Das richtige Farbprofil

 

Sie sollten ihre Bilddateien mit einem eingebetteten Profil anliefern. Wir berücksichtigen dieses Profil und gewähren so hohe Sicherheit hinsichtlich korrekter Farbwiedergabe.

Wenn Sie nichts angeben oder einbetten, so interpretieren wir ihre Dateien im sRGB Farbraum

- dem "kleinsten gemeinsamen Nenner" und üblicher Farbraum für PCs und Consumer Kameras. Geben Sie ihre Bilder zum Belichten, so wird auch immer sRGB angenommen.

Wir können aber auch mehr. Moderne Farbdrucksysteme können in bestimmten Farbbereichen - insbesondere auf hochwertigen Papieren- höhere Sättigungen als im sRGB Farbraum wiedergeben. Das sollten Sie nutzen und, wann immer möglich und sinnvoll, ihren RAW-Dateien beispielsweise den AdobeRGB oder auch den ECI-RGB Farbraum zugrunde legen.

Großer Farbraum ist nicht immer gut.

Der größte gebräuchliche Farbraum ist heute PROphotoRGB. Adobe Lightroom z.B. exportiert RAWs immer in diesem Farbraum. Das ist gut, solange Sie 16bit TIFFs verarbeiten und speichern. Wollen Sie z.B. JPG (immer 8bit) weitergeben, so ist PROphotoRGB schlecht: Großer Farbraum bedeutet nämlich nicht mehr Farben, sondern mehr Platz für Farben.

Der grosse Farbraum wird im JPG auch nur mit 8bit Werten beschrieben - und das bedeutet, dass die Abstände zwischen den Farbtönen größer werden (die 255 Werte müssen eine größere Strecke beschreiben) - für glatte Tonverläufe kann also eine Umwandlung in einen kleineren Farbraum (vor der Reduktion von 16bit -> 8bit !) durchaus sinnvoll sein.

Der Farbraum sollte immer so klein wie möglich und so groß wie nötig sein!
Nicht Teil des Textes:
(** X13: what a 200 answer of the route holds.  The query was not empty
    and decoded to an object whose [fields] is absent or an object.  The
    body is a rearrangement of the records of the dataset that pass every
    range filter; when [sort_field] is absent or falsy it is those records
    in dataset order; when it is a non-empty string and no sort key of
    those records is a NaN, the sort keys of the body are in order,
    ascending when [ascending] is absent or truthy and descending
    otherwise. *)
Theorem filter_sort_income_data (json_loads : string -> option json)
    (current_income out : list record) (params : option string)
    (status : Z) :
  Route.filter_sort_income json_loads current_income params
  = Route.Data out status ->
  status = 200 /\
  exists query d f,
    params = Some query /\ query <> "" /\
    json_loads query = Some (JDict d) /\ raw_fields d = JDict f /\
    let kept := filter (passes f) current_income in
    Permutation out kept /\
    (py_truthy (raw_sort_field d) = false -> out = kept) /\
    (forall fld,
        raw_sort_field d = JAtom (SStr fld) -> fld <> "" ->
        no_nan_key fld kept ->
        exists keys, sort_keys fld out = Ok keys /\
                     keys_sorted (py_truthy (raw_ascending d)) keys).
Proof.
  intros H. destruct params as [query|]; [|discriminate H].
  assert (Hq : query <> "") by (intros ->; discriminate H).
  rewrite (route_nonempty _ _ _ Hq) in H.
  destruct (json_loads query) as [[a|l|d]|] eqn:Hl;
    try (unfold Route.filter_sort_body in H; rewrite Hl in H;
         discriminate H).
  destruct (raw_fields d) as [a|l|f] eqn:Hf;
    try (unfold Route.filter_sort_body in H; rewrite Hl in H;
         cbn [Route.get Route.try_] in H; fold (raw_fields d) in H;
         rewrite Hf in H; discriminate H).
  rewrite (route_body_object _ _ _ _ _ Hl Hf) in H.
  destruct (filter_income current_income f) as [d1|e] eqn:Hfi;
    [|discriminate H].
  apply filter_income_ok in Hfi. subst d1.
  cbn [Route.of_result Route.try_] in H.
  assert (Hb : (if py_truthy (raw_sort_field d)
                then Route.sort_income (filter (passes f) current_income)
                       (raw_sort_field d) (raw_ascending d)
                else inr (filter (passes f) current_income)) = inr out
               /\ status = 200).
  { destruct (if py_truthy (raw_sort_field d) then _ else _) as [e|body];
      [discriminate H|].
    inversion H. split; reflexivity. }
  clear H. destruct Hb as [Hb ->]. split; [reflexivity|].
  exists query, d, f.
  split; [reflexivity|]. split; [exact Hq|]. split; [exact Hl|].
  split; [exact Hf|].
  cbv zeta. generalize dependent (filter (passes f) current_income).
  intros kept Hb.
  destruct (py_truthy (raw_sort_field d)) eqn:Ht.
  - destruct (raw_sort_field d) as [[| | | |fld]| |] eqn:Hsf;
      try (destruct kept; cbn in Hb; [|discriminate Hb];
           inversion Hb; subst out;
           split; [reflexivity|]; split; [discriminate|];
           intros fld' E; discriminate E).
    cbn [Route.sort_income] in Hb.
    destruct (sort_income kept fld (py_truthy (raw_ascending d)))
      as [sorted|e] eqn:Hs; cbn in Hb; [|discriminate Hb].
    inversion Hb; subst sorted.
    split; [exact (sort_income_perm kept out fld _ Hs)|].
    split; [discriminate|].
    intros fld' E _ Hn. inversion E; subst fld'.
    exact (sort_income_order kept out fld _ Hn Hs).
  - inversion Hb; subst out. split; [reflexivity|].
    split; [reflexivity|].
    intros fld E Hne. rewrite E in Ht. cbn in Ht.
    apply negb_false_iff, String.eqb_eq in Ht. contradiction.
Qed.

Lemma filter_sort_income_data_witness :
  Permutation
    [[("revenue", SInt 300)]; [("revenue", SInt 200)]]
    (filter (passes [("revenue_min", JAtom (SInt 150));
                     ("revenue_max", JAtom (SInt 900))])
            [[("revenue", SInt 100)]; [("revenue", SInt 200)];
             [("revenue", SInt 300)]])
  /\ exists keys,
       sort_keys "revenue" [[("revenue", SInt 300)]; [("revenue", SInt 200)]]
       = Ok keys /\ keys_sorted false keys.
Proof.
  destruct (filter_sort_income_data sample_loads
              [[("revenue", SInt 100)]; [("revenue", SInt 200)];
               [("revenue", SInt 300)]]
              [[("revenue", SInt 300)]; [("revenue", SInt 200)]]
              (Some query_null_ascending) 200 eq_refl)
    as [_ [query [d [f [Hp [_ [Hl [Hf [Hperm [_ Hs]]]]]]]]]].
  inversion Hp; subst query. vm_compute in Hl. inversion Hl; subst d.
  vm_compute in Hf. inversion Hf; subst f.
  split; [exact Hperm|].
  apply (Hs "revenue" eq_refl); [discriminate|].
  apply no_nan_key_check. reflexivity.
Defined.

(** X18: what the route refuses, whatever the dataset.  Without a [query]
    argument, or with an empty one, it answers 400 with [Params required];
    it answers 400 with an error when [json.loads] raises, when the query
    decodes to anything but an object, and when [fields] is there and is
    anything but an object, [null] included. *)
Theorem filter_sort_income_refused (json_loads : string -> option json)
    (current_income : list record) :
  Route.filter_sort_income json_loads current_income None
  = Route.ParamsRequired 400 /\
  Route.filter_sort_income json_loads current_income (Some EmptyString)
  = Route.ParamsRequired 400 /\
  (forall query,
      query <> EmptyString -> json_loads query = None ->
      Route.filter_sort_income json_loads current_income (Some query)
      = Route.Error Route.LoadsError 400) /\
  (forall query v,
      query <> EmptyString -> json_loads query = Some v ->
      is_object v = false ->
      Route.filter_sort_income json_loads current_income (Some query)
      = Route.Error (Route.AttributeError v "get") 400) /\
  (forall query d,
      query <> EmptyString -> json_loads query = Some (JDict d) ->
      is_object (raw_fields d) = false ->
      Route.filter_sort_income json_loads current_income (Some query)
      = Route.Error (Route.AttributeError (raw_fields d) "items") 400).
Proof.
  split; [reflexivity|]. split; [reflexivity|]. split; [|split].
  - intros query Hq Hl. rewrite (route_nonempty _ _ _ Hq).
    unfold Route.filter_sort_body. rewrite Hl. reflexivity.
  - intros query v Hq Hl Hv. rewrite (route_nonempty _ _ _ Hq).
    unfold Route.filter_sort_body. rewrite Hl.
    destruct v as [a|l|d]; [reflexivity..|discriminate Hv].
  - intros query d Hq Hl Hv. rewrite (route_nonempty _ _ _ Hq).
    unfold Route.filter_sort_body. rewrite Hl.
    cbn [Route.get Route.try_]. fold (raw_fields d).
    destruct (raw_fields d) as [a|l|f]; [reflexivity..|discriminate Hv].
Qed.

Lemma filter_sort_income_refused_witness :
  Route.filter_sort_income sample_loads [] (Some query_null_fields)
  = Route.Error (Route.AttributeError (JAtom SNone) "items") 400
  /\ Route.filter_sort_income sample_loads [] (Some "[1]")
     = Route.Error (Route.AttributeError (JList [JAtom (SInt 1)]) "get") 400
  /\ Route.filter_sort_income sample_loads [] (Some "not json")
     = Route.Error Route.LoadsError 400.
Proof.
  split; [|split].
  - refine (proj2 (proj2 (proj2 (proj2
             (filter_sort_income_refused sample_loads []))))
             query_null_fields [("fields", JAtom SNone)] _ eq_refl eq_refl).
    discriminate.
  - refine (proj1 (proj2 (proj2 (proj2
             (filter_sort_income_refused sample_loads []))))
             "[1]" (JList [JAtom (SInt 1)]) _ eq_refl eq_refl).
    discriminate.
  - refine (proj1 (proj2 (proj2
             (filter_sort_income_refused sample_loads []))) "not json" _
             eq_refl).
    discriminate.
Defined.

(* ===================================================================== *)
(** ** The company profiles *)
(* ===================================================================== *)

Lemma str_lstrip_app (s t : string) :
  str_lstrip (s ++ t) =
  match str_lstrip s with
  | EmptyString => str_lstrip t
  | u => u ++ t
  end.
Proof.
  induction s as [|c s IH]; simpl.
  - destruct (str_lstrip t); reflexivity.
  - destruct (is_strip_space c); [exact IH | reflexivity].
Qed.

Lemma str_lstrip_space (s : string) :
  all_space s = true -> str_lstrip s = EmptyString.
Proof.
  induction s as [|c s IH]; simpl; [reflexivity|].
  intros H. apply andb_prop in H. destruct H as [-> H]. auto.
Qed.

Lemma str_rstrip_space (s : string) :
  all_space s = true -> str_rstrip s = EmptyString.
Proof.
  induction s as [|c s IH]; simpl; [reflexivity|].
  intros H. apply andb_prop in H. destruct H as [-> H].
  rewrite (IH H). reflexivity.
Qed.

Lemma str_rstrip_app_space (s pad : string) :
  all_space pad = true -> str_rstrip (s ++ pad) = str_rstrip s.
Proof.
  intros H. induction s as [|c s IH]; simpl.
  - apply str_rstrip_space. exact H.
  - rewrite IH. reflexivity.
Qed.

Lemma str_lstrip_all_space (s : string) :
  str_lstrip s = EmptyString -> all_space s = true.
Proof.
  induction s as [|c s IH]; simpl; [reflexivity|].
  destruct (is_strip_space c); [exact IH | discriminate].
Qed.

(** [strip] does not see white space around a string. *)
Lemma str_strip_padded (pad1 s pad2 : string) :
  all_space pad1 = true -> all_space pad2 = true ->
  str_strip (pad1 ++ s ++ pad2) = str_strip s.
Proof.
  intros H1 H2. unfold str_strip.
  rewrite str_lstrip_app, (str_lstrip_space pad1 H1).
  rewrite str_lstrip_app.
  destruct (str_lstrip s) as [|c u] eqn:Hs.
  - rewrite (str_lstrip_space pad2 H2). reflexivity.
  - apply (str_rstrip_app_space (String c u) pad2 H2).
Qed.

Lemma next_match_ext (s1 s2 : option string) (bulk : list profile) :
  (forall p, symbol_matches s1 p = symbol_matches s2 p) ->
  next_match s1 bulk = next_match s2 bulk.
Proof.
  intros H. induction bulk as [|p bulk IH]; simpl; [reflexivity|].
  rewrite H, IH. reflexivity.
Qed.

(** X14: the lookup of [fetch_data] ignores white space around the query:
    a symbol padded on both sides with the white space [strip] removes gets
    the same answer, and leaves the same profiles, as the symbol itself. *)
Theorem fetch_data_ignores_padding (remote : option (list profile))
    (bulk_profiles : list profile) (pad1 s pad2 : string) :
  all_space pad1 = true -> all_space pad2 = true ->
  fetch_data remote bulk_profiles (Some (pad1 ++ s ++ pad2))
  = fetch_data remote bulk_profiles (Some s).
Proof.
  intros H1 H2. unfold fetch_data.
  rewrite (next_match_ext (Some (pad1 ++ s ++ pad2)) (Some s)); [reflexivity|].
  intros p. unfold symbol_matches.
  rewrite (str_strip_padded pad1 s pad2 H1 H2). reflexivity.
Qed.

Lemma fetch_data_ignores_padding_witness :
  fetch_data None
    [[("symbol", SStr "MSFT"); ("companyName", SStr "Microsoft")];
     [("symbol", SStr " AAPL"); ("companyName", SStr "Apple")]]
    (Some ("  " ++ "AAPL" ++ " "))
  = fetch_data None
      [[("symbol", SStr "MSFT"); ("companyName", SStr "Microsoft")];
       [("symbol", SStr " AAPL"); ("companyName", SStr "Apple")]]
      (Some "AAPL").
Proof.
  apply fetch_data_ignores_padding; reflexivity.
Defined.

Lemma next_match_some (symbol : option string) (bulk : list profile)
    (p : profile) :
  next_match symbol bulk = inr (Some p) ->
  exists before after,
    bulk = (before ++ p :: after)%list /\ is_match symbol p /\
    forall p', In p' before -> symbol_matches symbol p' = inr false.
Proof.
  unfold is_match. induction bulk as [|p0 bulk IH]; simpl; [discriminate|].
  destruct (symbol_matches symbol p0) as [e|[|]] eqn:H0; [discriminate| |].
  - intros H. inversion H; subst. exists [], bulk.
    split; [reflexivity|]. split; [exact H0 | intros ? []].
  - intros H. destruct (IH H) as [before [after [-> [Hm Hb]]]].
    exists (p0 :: before), after. split; [reflexivity|].
    split; [exact Hm|]. intros p' [<-|Hp']; auto.
Qed.

Lemma next_match_none (symbol : option string) (bulk : list profile) :
  next_match symbol bulk = inr None ->
  forall p, In p bulk -> symbol_matches symbol p = inr false.
Proof.
  induction bulk as [|p0 bulk IH]; simpl; [intros _ ? []|].
  destruct (symbol_matches symbol p0) as [e|[|]] eqn:H0; try discriminate.
  intros H p [<-|Hp]; auto.
Qed.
Schwarzweiß Bilder mit Grauprofil

Ihre Schwarzweiß Bilder drucken wir mit speziellen SW-Profilen. Deshalb müssen Sie uns keine Farbdateien anliefern.

Wandeln Sie ihre SW-Bilder in den Graustufenmodus und betten Sie ein Graustufenprofil - üblicherweise Gamma 2.2 - mit ein.

Gamma2.2 ist insbesondere die richtige Wahl, wenn Sie ihre SW-Bilder aus digitalen Farbaufnahmen im sRGB oder AdobeRGB Farbraum wandeln.

Diese Farbräume legen ebenfalls ein Gamma von 2.2 zugrunde - so muss nichts umgerechnet werden, allein die Farbanteile werden auf die Grauachse "eingeklappt".

Warum CMYK ungeeignet ist

Wandeln Sie ihre Bilddaten vor dem Druck nicht in das CMYK Farbmodell. Der gesamte photographische Workflow ist ein RGB-Workflow. Die CMYK Profile sind optimiert für dem Offsetdruck.

Die CMYK Wandlung ist nicht reversibel - einmal konvertiert, sind die Farben für immer verloren!

Unsere Drucker arbeiten zwar auch mit CMYK-Tinten, benutzen aber verschiedene Verdünnungsgrade - darunter allein drei Schwarztinten. Nur der Druckertreiber oder der RIP können entscheiden, wie ein Farbton bei vorgegebener Druckauflösung und Papier optimal zusammengesetzt werden kann.

Der Schwarzaufbau eines Tintenstrahldruckers ist völlig anders, als im Offsetdruck üblich. Die Farben und maximalen Sättigungen der Primärfarben unterscheiden sich ebenfalls erheblich vom Offsetstandard.

Nutzen Sie die Möglichkeiten und senden Sie uns RGB Dateien. Übrigens: Alle Scanner arbeiten im RGB Modus. Auch Trommelscanner-Dateien sollten Sie sich vor der CMYK Wandlung speichern lassen!